一提交。。。。。。。。很明显直接暴力是行不通的。

于是我就思考能不能用循环的方法来做，嗯。。。。。应该可行：

于是：

/*============================================================================*\
 * HDU 1005 Number Sequence 非递归方法 超时 
 * 2013/04/04 
 * @CocoonFan
\*============================================================================*/ 

#include<iostream>
using namespace std;

int main()
{
    int a, b, n, t1, t2, t3;
    while(true)
    {
        cin >> a >> b >> n;
        if(!(a||b||n)) break;
        t1 = t2 = t3 = 1;
        for(int i = 3; i <= n; ++i)
        {
            t3 = (a*t2 + b*t1)%7;
            t1 = t2;
            t2 = t3;
        }
        cout << t3 << endl;
    }
    return 0;
}

很遗憾最后还是超时了。。。。。。
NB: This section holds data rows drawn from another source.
(** C10. Nothing guards against an empty track: the handler accepts a
    vessel whose track is empty and leaves its head position undefined,
    and rendering any set of tracks that holds such a vessel throws at
    the head marker. *)
Theorem empty_track_breaks_render
        (Color Icon : Type) (GetColor : string -> Color)
        (GetIcon : string -> Icon)
        (segmentMax : Z) (data : list VesselData) (v : VesselData)
        (ts : list Vessel) :
  In v data -> track v = [] ->
  processTracks segmentMax data = Ok ts ->
  (exists v', processVessel segmentMax v = Ok v' /\ In v' ts /\
              pos v' = None /\ vesselLines v' = [] /\
              renderVessel Color Icon GetColor GetIcon v' = Throw TypeError) /\
  render Color Icon GetColor GetIcon ts = Throw TypeError.
Proof.
  intros Hin Hv H.
  destruct (processTracks_In segmentMax data ts v H Hin) as (v' & E & Hin').
  rewrite (processVessel_empty segmentMax v Hv) in E.
  injection E as <-. split.
  - eexists. split; [apply processVessel_empty; exact Hv|].
    split; [exact Hin'|]. repeat split.
  - eapply render_throws; [exact Hin' | reflexivity].
Qed.

Lemma empty_track_breaks_render_witness :
  processTracks 180 exampleResponse = Ok exampleProcessed /\
  render string string (fun c => c) (fun c => c) exampleProcessed
  = Throw TypeError.
Proof.
  split; [reflexivity|].
  apply (empty_track_breaks_render string string (fun c => c) (fun c => c)
           180 exampleResponse (exampleVessel 2 []) exampleProcessed).
  - right; left; reflexivity.
  - reflexivity.
  - reflexivity.
Defined.

(** ** The vessel tracker: counting failures *)

Lemma trackLayer_onCatch (st : TrackLayer.t) :
  TrackLayer.refreshErrors (TrackLayer.onCatch st)
  = S (TrackLayer.refreshErrors st) /\
  TrackLayer.tracks (TrackLayer.onCatch st)
  = if (S (TrackLayer.refreshErrors st) <? 5)%nat
    then TrackLayer.tracks st else [].
Proof.
  unfold TrackLayer.onCatch, TrackLayer.maxErrors.
  cbn [TrackLayer.withRefreshErrors TrackLayer.withWorld
       TrackLayer.refreshErrors TrackLayer.world].
  rewrite Nat.ltb_antisym.
  destruct (5 <=? S (TrackLayer.refreshErrors st))%nat; split; reflexivity.
Qed.

Lemma trackLayer_onFinally (st : TrackLayer.t) :
  TrackLayer.refreshErrors (TrackLayer.onFinally st)
  = TrackLayer.refreshErrors st /\
  TrackLayer.tracks (TrackLayer.onFinally st) = TrackLayer.tracks st.
Proof. split; reflexivity. Qed.

Lemma trackLayer_settle_rejected (st : TrackLayer.t) (id : nat) (r : Request)
      (o : Outcome) :
  findRequest id (TrackLayer.world st) = Some r ->
  trackLayerRejects st r o ->
  TrackLayer.settle id o st =
  TrackLayer.onFinally
    (TrackLayer.onCatch
       (TrackLayer.withWorld st (settled r (TrackLayer.world st)))).
Proof.
  intros Hf Hr. unfold TrackLayer.settle. rewrite Hf.
  destruct (isCancelled (TrackLayer.world st) r) eqn:C; [reflexivity|].
  destruct Hr as [Hr | [-> | (data & e & -> & Hr)]];
    [congruence | reflexivity|].
  unfold TrackLayer.onThen. rewrite Hr. reflexivity.
Qed.

Lemma trackLayerFailure_iter (k : nat) (st : TrackLayer.t) :
  TrackLayer.refreshErrors (Nat.iter k trackLayerFailure st)
  = (k + TrackLayer.refreshErrors st)%nat /\
  TrackLayer.tracks (Nat.iter k trackLayerFailure st)
  = if ((0 <? k) && (5 <=? k + TrackLayer.refreshErrors st))%nat
    then [] else TrackLayer.tracks st.
Proof.
  induction k as [|k [IHe IHt]].
  - split; reflexivity.
  - rewrite Nat.iter_succ.
    set (stk := Nat.iter k trackLayerFailure st) in *.
    unfold trackLayerFailure.
    destruct (trackLayer_onCatch stk) as [He Ht].
    destruct (trackLayer_onFinally (TrackLayer.onCatch stk)) as [-> ->].
    rewrite He, Ht, IHe, IHt. cbn [Nat.add]. split; [reflexivity|].
    rewrite (Nat.ltb_antisym 5).
    change (0 <? S k)%nat with true. cbn [andb].
    destruct (5 <=? S (k + TrackLayer.refreshErrors st))%nat eqn:E;
      cbn [negb]; [reflexivity|].
    apply Nat.leb_gt in E.
    destruct (5 <=? k + TrackLayer.refreshErrors st)%nat eqn:E';
      [apply Nat.leb_le in E'; lia|].
    now rewrite andb_false_r.
Qed.

(** C6. In the mounted vessel tracker every failed poll adds one to
    [refreshErrors] and every successful one sets it to 0 and displays
    the processed response, in which every vessel has a position; a
    failure leaves the displayed tracks as they are while the new count
    is below [maxErrors = 5], and empties them once the count has
    reached it. *)
Theorem failures_counted_then_cleared (st : TrackLayer.t) (id : nat)
        (r : Request) :
  TrackLayer.mounted st = true ->
  findRequest id (TrackLayer.world st) = Some r ->
  TrackLayer.maxErrors = 5%nat /\
  (forall o,
      trackLayerRejects st r o ->
      TrackLayer.refreshErrors (TrackLayer.settle id o st)
      = S (TrackLayer.refreshErrors st) /\
      TrackLayer.tracks (TrackLayer.settle id o st)
      = if (S (TrackLayer.refreshErrors st) <? 5)%nat
        then TrackLayer.tracks st else []) /\
  (forall data ts,
      isCancelled (TrackLayer.world st) r = false ->
      (forall v, In v data -> track v <> []) ->
      processTracks TrackLayer.segmentMax data = Ok ts ->
      TrackLayer.refreshErrors (TrackLayer.settle id (Response data) st)
      = 0%nat /\
      TrackLayer.tracks (TrackLayer.settle id (Response data) st) = ts) /\
  (forall k,
      TrackLayer.refreshErrors st = 0%nat ->
      TrackLayer.tracks (Nat.iter k trackLayerFailure st)
      = if (k <? 5)%nat then TrackLayer.tracks st else []).
Proof.
  intros _ Hf. split; [reflexivity|]. split; [|split].
  - intros o Hr. rewrite (trackLayer_settle_rejected st id r o Hf Hr).
    apply (trackLayer_onCatch
             (TrackLayer.withWorld st (settled r (TrackLayer.world st)))).
  - intros data ts C _ Hp. unfold TrackLayer.settle, TrackLayer.onThen.
    rewrite Hf, C, Hp. split; reflexivity.
  - intros k E0. destruct (trackLayerFailure_iter k st) as [_ ->].
    rewrite E0, Nat.add_0_r, (Nat.ltb_antisym 5 k).
    destruct (5 <=? k)%nat eqn:E; cbn [negb].
    + apply Nat.leb_le in E. destruct k; [lia | reflexivity].
    + now rewrite andb_false_r.
Qed.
。
于是我就跪了。

后来在网上查资料看了看，原来有个规律：

 因为这是一个递归，结果%7之后余数只有0,1,2,3,4,5,6七种情况，由于后一项是由前两项推出来的所以最终的结果最多只有7*7=49中可能。

有了这个规律一切就好办了：

/*============================================================================*\
 * HDU 1005 Number Sequence 非递归方法 
 * 2013/04/04 
 * @CocoonFan
\*============================================================================*/ 

#include<iostream>
using namespace std;

int main()
{
    int a, b, n, t1, t2, t3;
    while(true)
    {
        cin >> a >> b >> n;
        if(!(a||b||n)) break;
        n %= 49;/////////////////////////只需要加上这句话就够了 
        t1 = t2 = t3 = 1;
        for(int i = 3; i <= n; ++i)
        {
            t3 = (a*t2 + b*t1)%7;
            t1 = t2;
            t2 = t3;
        }
        cout << t3 << endl;
    }
    return 0;
}

O了终于AC了。。。。。。。。。